Evaluation of the Efficacy of Various Hydrophobic Degrons for PROTAC-Mediated Degradation of the Androgen Receptor

The androgen receptor (AR) pathway is a major contributor to prostate cancer (PC) & tumor growth. Because of this, many therapeutic strategies and drugs attempt to disrupt this pathway to slow or stop tumor growth. The typical solution has been to use an inhibitor, known as an AR antagonist, that binds to the AR to inhibit its function. However, PC cells can often develop resistance to this method of treatment, ignoring the AR antagonists or reversing their role, causing the inhibitor to activate their pathway.
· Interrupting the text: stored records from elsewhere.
(* ===== verification/Wire.v ===== *)
(** * Canonical wire primitives

    Models the primitives of src/encoding/frame.go on which every framed codec
    rests: shortest-form unsigned varints ([AppendUvarint], [ReadUvarint]),
    length-prefixed byte strings ([ReadBytes]) and canonical tags ([AppendTag],
    [ReadTag]), with the parts of Go's encoding/binary they call.

    Decoders take the whole buffer and a position, as in the source, and return
    the value with the next position ([None] is [ok == false]). *)

From S2P Require Import Prelude Tags.

(** [data[from:to]] *)
Definition slice {A} (data : list A) (from to : Z) : list A :=
  take (Z.to_nat (to - from)) (drop (Z.to_nat from) data).

(** [data[from:]] *)
Definition slice_from {A} (data : list A) (from : Z) : list A := drop (Z.to_nat from) data.

(** ** Unsigned varints *)

(** [binary.MaxVarintLen64] *)
Definition MaxVarintLen64 : Z := 10.

(** The loop of [binary.PutUvarint]: seven bits per byte, least significant
    group first, the high bit marking every byte but the last. *)
Fixpoint putUvarint_loop (fuel : nat) (x : Z) : bytes :=
  match fuel with
  | O => []
  | S fuel' =>
      if 0x80 <=? x then Zbyte (Z.lor x 0x80) :: putUvarint_loop fuel' (Z.shiftr x 7)
      else [Zbyte x]
  end.
Lemma parse_v1 typeID codecID payload limits :
  limits_valid limits = true → limits_int limits → is_u64 typeID → typeID ≠ 0 →
  len codecID <= MaxCodecID limits → len payload <= MaxPayload limits →
  parse_body (v1_body typeID codecID payload) limits =
    Ok (mkFrame typeID codecID payload 0 false).
Proof.
  intros Hv [[Hi1 Hi2] _] Ht H0 Hc Hp.
  destruct (parse_header_ok limits FormatVersion typeID codecID (bytes_enc payload)
    (v1_body typeID codecID payload)) as (next & Hh & Hr); try done; [by left|unfold len_ok; lia|].
  unfold parse_body. rewrite Hh. simpl.
  rewrite <-(app_nil_r (bytes_enc payload)) in Hr.
  apply (ReadBytes_ok _ _ (MaxPayload limits)) in Hr as [R Hr]; [|unfold len_ok; lia|done].
  rewrite R. apply remaining_nil in Hr. guard_true. done.
Qed.

Lemma parse_v1_inv body limits f :
  slice body 0 4 = magic → parse_body body limits = Ok f → Version f = FormatVersion →
  f = mkFrame (TypeID f) (CodecID f) (Payload f) 0 false ∧ is_u64 (TypeID f) ∧ TypeID f ≠ 0 ∧
  len (CodecID f) <= MaxCodecID limits ∧ len (Payload f) <= MaxPayload limits ∧
  body = v1_body (TypeID f) (CodecID f) (Payload f).
Proof.
  intros Hm. unfold parse_body.
  destruct (parse_header body limits) as [[[[v t] c] next]|] eqn:Hh; simpl; [|done].
  apply parse_header_inv in Hh as (Hv & Ht & H0 & _ & Hc & rest & Hb & Hr); [|done].
  destruct (Z.eqb_spec v FormatVersion) as [->|Hv1].
  - destruct (ReadBytes body next _) as [[p n]|] eqn:R; [|done].
    destruct (Z.eqb_spec n (len body)) as [->|]; [|done]. intros [= <-] _. simpl.
    apply ReadBytes_inv in R as (_ & Hp & _ & r & [_ Hr1] & Hr2).
    assert (r = []) as ->.
    { apply remaining_len in Hr2. destruct r; [done|]. rewrite len_cons in Hr2.
      pose proof (len_nonneg r). lia. }
    destruct Hr as [_ Hr]. rewrite Hr1, app_nil_r in Hr. subst rest. done.
  - intros Hf Hver. exfalso. revert Hf. unfold unmarshalFrameV2.
    repeat (case_match; try done); intros [= <-]; done.
Qed.
(** ** Offsets *)

(** The position before an offset splits the document there. *)
Lemma offset_split r offset a b :
  store_ok r → drained r → 0 <= offset <= len (document (known r) (rg_tombstones r)) →
  let p := default zeroTag (visibleAt (rg_sequence r) (offset - 1)) in
  integrable (rg_nodes r) p ∧
  (ids (si_links (rg_sequence r)) = a ++ (p, false) :: b →
   len (visible_in (rg_tombstones r) (a ++ [(p, false)])) = offset).
Proof.
  intros Hr Hd Hoff. pose proof (tree_links _ _ _ _ (st_tree r Hr)) as Hlinks.
  destruct Hlinks as [Hseq Hord Hnodes Hroot Hvis]. pose proof Hseq as (_ & _ & Hnd & _).
  rewrite visibleAt_spec by done. rewrite <-shown_document in Hoff by done.
  assert (shown (si_links (rg_sequence r)) = visible_in (rg_tombstones r) (ids (si_links (rg_sequence r)))) as Hsh
    by (by apply shown_entries).
  destruct (Z.ltb_spec (offset - 1) 0); intros p.
  - assert (offset = 0) as -> by lia. split; [by left|]. intros Hab. apply traversal_head in Hord.
    rewrite Hab in Hord, Hnd. destruct a as [|x a]; [done|]. injection Hord as ->. apply NoDup_cons in Hnd as [Hn _].
    destruct Hn. apply elem_of_app. right. by left.
  - destruct (lookup_lt_is_Some_2 (shown (si_links (rg_sequence r))) (Z.to_nat (offset - 1))) as [q Hq]; [unfold len in Hoff; lia|].
    assert (p = q) as -> by (unfold p; by rewrite Hq). pose proof (list_elem_of_lookup_2 _ _ _ Hq) as Hin.
    split; [right; by apply shown_integrated|]. intros Hab. rewrite Hsh in Hin. unfold visible_in in Hin.
    apply list_elem_of_filter in Hin as [Hqs _].
    assert (visible_in (rg_tombstones r) [(q, false)] = [q]) as Hone.
    { unfold visible_in. change (entries [(q, false)]) with [q]. by rewrite filter_cons, decide_True. }
    assert (NoDup (shown (si_links (rg_sequence r)))) as Hnds by (rewrite Hsh; apply NoDup_filter, entries_NoDup, Hnd).
    assert (shown (si_links (rg_sequence r)) = visible_in (rg_tombstones r) a ++ q :: visible_in (rg_tombstones r) b) as Hsplit.
    { rewrite Hsh, Hab, cons_middle, !visible_in_app, Hone. done. }
    assert (Z.to_nat (offset - 1) = length (visible_in (rg_tombstones r) a)) as Hpos.
    { eapply NoDup_lookup; [exact Hnds|exact Hq|]. rewrite Hsplit. by rewrite list_lookup_middle. }
    rewrite visible_in_app, Hone, len_app. unfold len. cbn [length]. lia.
Qed.

(** ** Insert *)

Lemma document_runes_node K T : document_runes K T = (λ id, nd_rune (node_of K id)) <$> document K T.
Proof. apply list_fmap_ext. intros i id _. unfold node_of. by destruct (K !! id). Qed.

(** A larger node map gives the same runes to the positions of a document. *)
Lemma runes_stable K K' (l : list Position) :
  K ⊆ K' → (∀ id, id ∈ l → is_Some (K !! id)) → (λ id, nd_rune (node_of K' id)) <$> l = (λ id, nd_rune (node_of K id)) <$> l.
Proof.
  intros Hsub Hl. apply list_fmap_ext. intros i id Hid%list_elem_of_lookup_2. destruct (Hl id Hid) as [n Hn].
  unfold node_of. by rewrite Hn, (lookup_weaken K K' id n Hn Hsub).
Qed.

Lemma sortedNodeIDs_unique (m : gmap Position node) l :
  increasing Compare l → (∀ q, q ∈ l ↔ is_Some (m !! q)) → sortedNodeIDs m = l.
Proof.
  intros Hl Hin. destruct (sortedNodeIDs_spec m) as (Hs & Hin' & _). apply (increasing_ext Compare); [done..|].
  intros q. by rewrite Hin, Hin'.
Qed.

(** The state after an edit at [offset] that hid [D], inserted [rs] and made [delta]. *)
Definition edited (r : RGA) (offset : Z) (rs : list Z) (delta : Delta) (r' : RGA) : Prop :=
  let d := document (known r) (rg_tombstones r) in
  let kept := filter (.∉ dl_tombstones delta) in
  rga_wf r' ∧ known r' = known r ∪ dl_nodes delta ∧ rg_tombstones r' = rg_tombstones r ∪ dl_tombstones delta ∧
  document (known r') (rg_tombstones r') =
    kept (take (Z.to_nat offset) d) ++ NodePositions delta ++ kept (drop (Z.to_nat offset) d) ∧
  (λ id, nd_rune (node_of (known r') id)) <$> NodePositions delta = rs.
(** Compacting tombstones. A successful call removes exactly the named tombstones
    and their nodes, reports how many, and leaves the text and the invariant as they
    were. It fails, changing nothing, when a tag is invalid, when nodes are pending,
    or when a named tombstone is not an integrated leaf. *)
Theorem RGA_CompactTombstones_spec (r : RGA) (tags : list Position) (Hwf : rga_wf r) :
  let gone := rg_tombstones r ∩ list_to_set tags in
  match RGA_CompactTombstones (Some r) tags with
  | (Some r', Ok n) =>
      rga_wf r' ∧ VisibleRunes (Some r') = VisibleRunes (Some r) ∧ RGA_String (Some r') = RGA_String (Some r) ∧
      n = Z.of_nat (size gone) ∧ rg_tombstones r' = rg_tombstones r ∖ gone ∧
      rg_nodes r' = filter (λ e : Position * node, e.1 ∉ gone) (rg_nodes r) ∧ (∀ t, t ∈ gone → removable r t)
  | (Some r', Err e) =>
      r' = r ∧ e = ErrText TextCompaction ∧
      (forallb Valid tags = false ∨ rg_pending r ≠ ∅ ∨ ∃ t, t ∈ gone ∧ ¬ removable r t)
  | (None, _) => False
  end.
Proof.
  intros gone. unfold RGA_CompactTombstones. destruct (forallb Valid tags) eqn:Hv; cbn [negb]; [|by auto].
  case_bool_decide as Hp; [by auto|]. pose proof (wf_store r Hwf) as Hr.
  pose proof (compact_select_spec r ∅ [] tags Hr Hp (NoDup_nil_2)) as Hsel. destruct (compact_select r ∅ [] tags) as [compact|e].
  2: { destruct Hsel as (-> & t & Ht & HT & Hrm); [by intros ? ?%elem_of_nil|]. split_and!; try done. do 2 right.
       exists t. split; [|done]. apply elem_of_intersection. by rewrite elem_of_list_to_set. }
  destruct Hsel as (Hnd & Hin & Hrm); [by intros ? ?%elem_of_nil|].
  assert (∀ t, t ∈ compact ↔ t ∈ gone) as Hgone.
  { intros t. rewrite Hin. unfold gone. rewrite elem_of_nil, elem_of_intersection, elem_of_list_to_set. set_solver. }
  assert (∀ t, t ∈ compact → removable r t) as Hrm' by (intros t Ht; by destruct (Hrm t Ht) as [?%elem_of_nil|?]).
  destruct (compact_remove_loop_spec r compact Hr Hp Hnd) as (r' & -> & Hr' & Hn & HT & Hp' & Hc & Ho & Hi & _ & Hs).
  { intros t Ht. split; [by apply Hrm'|]. apply Hgone in Ht. set_solver. }
  assert (list_to_set compact = gone) as Hset by (apply set_eq; intros t; by rewrite elem_of_list_to_set, Hgone).
  rewrite Hset in HT. assert (rga_wf r') as Hwf'.
  { apply (shrink_wf r r'); try done; [rewrite Hn; apply map_filter_subseteq|set_solver]. }
  assert (len compact = Z.of_nat (size gone)) as Hlen.
  { rewrite <-Hset, size_list_to_set by done. done. }
  destruct (bump_same r' (0 <? len compact)) as (Hbn & HbT & Hbp & Hbs). pose proof (bump_wf r' (0 <? len compact) Hwf') as Hwfb.
  destruct (compacted_text r (bump_version r' (0 <? len compact)) Hwf Hwfb) as [Ht1 Ht2]; [|by rewrite Hbs|].
  { unfold known. rewrite Hbn, Hbp, Hp, Hp', !(right_id_L ∅ union), Hn. apply map_filter_subseteq. }
  rewrite Hbn, HbT, Hn. split_and!; try done; [|by setoid_rewrite <-Hgone].
  apply map_filter_ext. intros id n _. cbn [fst]. by rewrite Hgone.
Qed.

(** ** The plan of eligible subtrees *)

Abbreviation children_first := (Forest.children_first nd_parent).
Targeted protein degradation is a rapidly growing area in drug design, & has been suggested as another treatment strategy for cancers that become resistant to traditional strategies. One method of targeted protein degradation is hydrophobic tagging: binding the protein to a hydrophobic molecule. This resembles a partially unfolded protein, leading to ubiquitination & activation of cellular protein degradation machinery. One novel method is to use heterobifunctional molecules known as proteolysis targeting chimeras (PROTACs). A PROTAC contains a ligand for the protein of interest (POI) on one side, connected by a linker to a group known to induce degradation, also known as a degron. These PROTACs are highly effective in theory, because they are highly selective, small molecules, & should be capable of eliminating POIs rather than attempting to alter their function. Our research aims to treat PC cells with PROTACs containing an AR antagonist that will selectively bind the AR, attached to various hydrophobic moieties to test their relative effectiveness as degrons. If these hydrophobic moieties are effective degrons, a chemical library of degrons can be established, making it possible to use them in future designs targeting other proteins.